Let’s Verify Step by Step

Note

To train more reliable models, we can turn either to outcome supervision, which provides feedback for a final result, or process supervision, which provides feedback for each intermediate reasoning step.
We conduct our own investigation, finding that process supervision significantly outperforms outcome supervision for training models to solve problems from the challenging MATH dataset.

Methods

We conduct experiments in two separate regimes: large-scale and smallscale. At each model scale, we use a single fixed model to generate all solutions. We call this model the generator.

We do not attempt to improve the generator with reinforcement learning (RL). When we discuss outcome and process supervision, we are specifically referring to the supervision given to the reward model.

Tip

We focus exclusively on how to train the most reliable reward model possible. We evaluate a reward model by its ability to perform best-of-N search over uniformly sampled solutions from the generator.

Base Models

All large-scale models are finetuned from the base GPT-4 model. The small-scale base models are similar in design to GPT-4, but they were pretrained with roughly 200 times less compute. As an additional pretraining step, we finetune all models on a dataset of roughly 1.5B math-relevant tokens, which we call MathMix.

Generator

We few-shot generate solutions to MATH training problems, filter to those that reach the correct final answer, and finetune the base model on this dataset for a single epoch.

Data Collection

To collect process supervision data, we present human data-labelers with stepby- step solutions to MATH problems sampled by the large-scale generator. Their task is to assign each step in the solution a label of positive, negative, or neutral. We refer to the entire dataset of step-level labels collected as PRM800K. The PRM800K training set contains 800K step-level labels across 75K solutions to 12K problems.

During data collection, we must decide which solutions to surface to datalabelers. We would prefer to surface solutions that are more likely to fool our best reward model. To that end, we choose to surface convincing wrong-answer solutions. We use the term convincing to refer to solutions that are rated highly by our current best PRM, and we use wrong-answer to refer to solutions that reach an incorrect final answer.

Outcome-supervised Reward Models (ORMs)

We uniformly sample a fixed number of solutions per problem from the generator, and we train the ORM to predict whether each solution is correct or incorrect.

Process-supervised Reward Models (PRMs)

We train PRMs to predict the correctness of each step after the last token in each step. This prediction takes the form of a single token, and we maximize the log-likelihood of these target tokens during training. The PRM can therefore be trained in a standard language model pipeline without any special accommodations.

Tip

We train our PRMs by fine-tuning the MathMix model to predict the probability of positive, negative, and neutral labels given a solution prefix ending in one of our labeled steps.
Language modeling task \(\to\) classification task.

When we provide process supervision, we deliberately choose to supervise only up to the first incorrect step.

Large-scale Supervision

We train the large-scale PRM using the step-level labels in PRM800K. To ensure the large-scale ORM baseline is as strong as possible, we train on 100 uniform samples per problem from the generator.

Small-scale Synthetic Supervision

To better compare outcome and process supervision, we perform the relevant ablations by using the large-scale PRM to supervise smaller models.

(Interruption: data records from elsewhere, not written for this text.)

Definition start_browser (e : OAuthEnv) (path : bytes) (s : OAuthState) : StartResponse * OAuthState :=
  let state_token := token_of_uuid (uuid e 0%nat) in
  let code_verifier := token_of_uuid (uuid e 1%nat) ++ token_of_uuid (uuid e 2%nat) in
  let code_challenge := pkce_challenge code_verifier in
  let callback_url := oauth_redirect_uri env in
  let authorization_url := build_authorization_url env state_token code_challenge in
  (mkStart 200 [] [] $"browser" (Some authorization_url) (Some callback_url) None None None None None,
   mkOAuth $"pending" (Some $"browser") None (Some state_token) (Some code_verifier) (Some authorization_url)
     (Some callback_url) None None None None None None path false).

(** *** stop *)

Definition stop_end (s : OAuthState) : StatusResponse * OAuthState :=
  let s := if bool_decide (method s = Some $"browser") || bool_decide (method s = Some $"device")
           then set_status $"stopped" None s else s in
  let s := forget_tokens s in (told s, s).

(** *** complete *)

Definition completed (code message status : bytes) : CompleteResponse := mkCompleted 200 code message status.

(** The critical section: an answer, or the thread is to be started. *)
Definition complete_begin (e : OAuthEnv) (path : bytes) (request : CompleteRequest) (s : OAuthState) :
    option CompleteResponse * OAuthState :=
  let or_old (wanted old : option bytes) := match wanted with Some _ => wanted | None => old end in
  let s := set_device (or_old (wanted_device_auth_id request) (device_auth_id s))
             (or_old (wanted_user_code request) (user_code s)) s in
  if bool_decide (status s = $"success") then (Some (completed [] [] $"success"), s)
  else if negb (bool_decide (method s = Some $"device")) then (Some (completed [] [] $"pending"), s)
  else if poll_active s then (Some (completed [] [] $"pending"), s)
  else match device_auth_id s, user_code s, expires_at s with
  | Some _, Some _, Some expires_at =>
      if expires_at <=? now_ns e
      then (Some (completed $"device_expired" $"Device code expired." $"error"), set_error_locked $"Device code expired." s)
      else (None, set_polling true path s)
  | _, _, _ =>
      (Some (completed $"device_not_initialized" $"Device code flow is not initialized." $"error"),
       set_error_locked $"Device code flow is not initialized." s)
  end.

Process vs Outcome Supervision

We first sample between 1 and 200 solutions per problem from a small-scale generator. For each dataset, we provide three forms of supervision: process supervision from \(\text{PRM}_\text{large}\), outcome supervision from \(\text{PRM}_\text{large}\), and outcome supervision from final-answer checking. The choice of supervision is the only difference between these three series of reward models, which are otherwise trained on identical datasets.

Active Learning

Finally, we investigate the impact of active learning. We train a small-scale reward model, \(\text{PRM}_\text{selector}\), on a single sample from each problem, and we use this model to score 1000 samples per problem.

To train each of our larger reward models, we select N samples per problem such that 80% are the most convincing (according to \(\text{PRM}_\text{selector}\)) wrong-answer samples, and 20% are the most convincing samples that remain (right- or wrong-answer).

OOD Generalization

For OOD problems, the PRM outperforms both the ORM and majority voting. This shows us that the PRM can tolerate a modest amount of distribution shift and that its strong performance holds up on fresh test questions.

Takeaways

Tip

1. Process supervision can train much more reliable reward models than outcome supervision.

2. Large reward model can reliably approximate human supervision for smaller reward models, and that it can be used to efficiently conduct large-scale data collection ablations.

3. Active learning leads to a 2.6× improvement in the data efficiency of process supervision.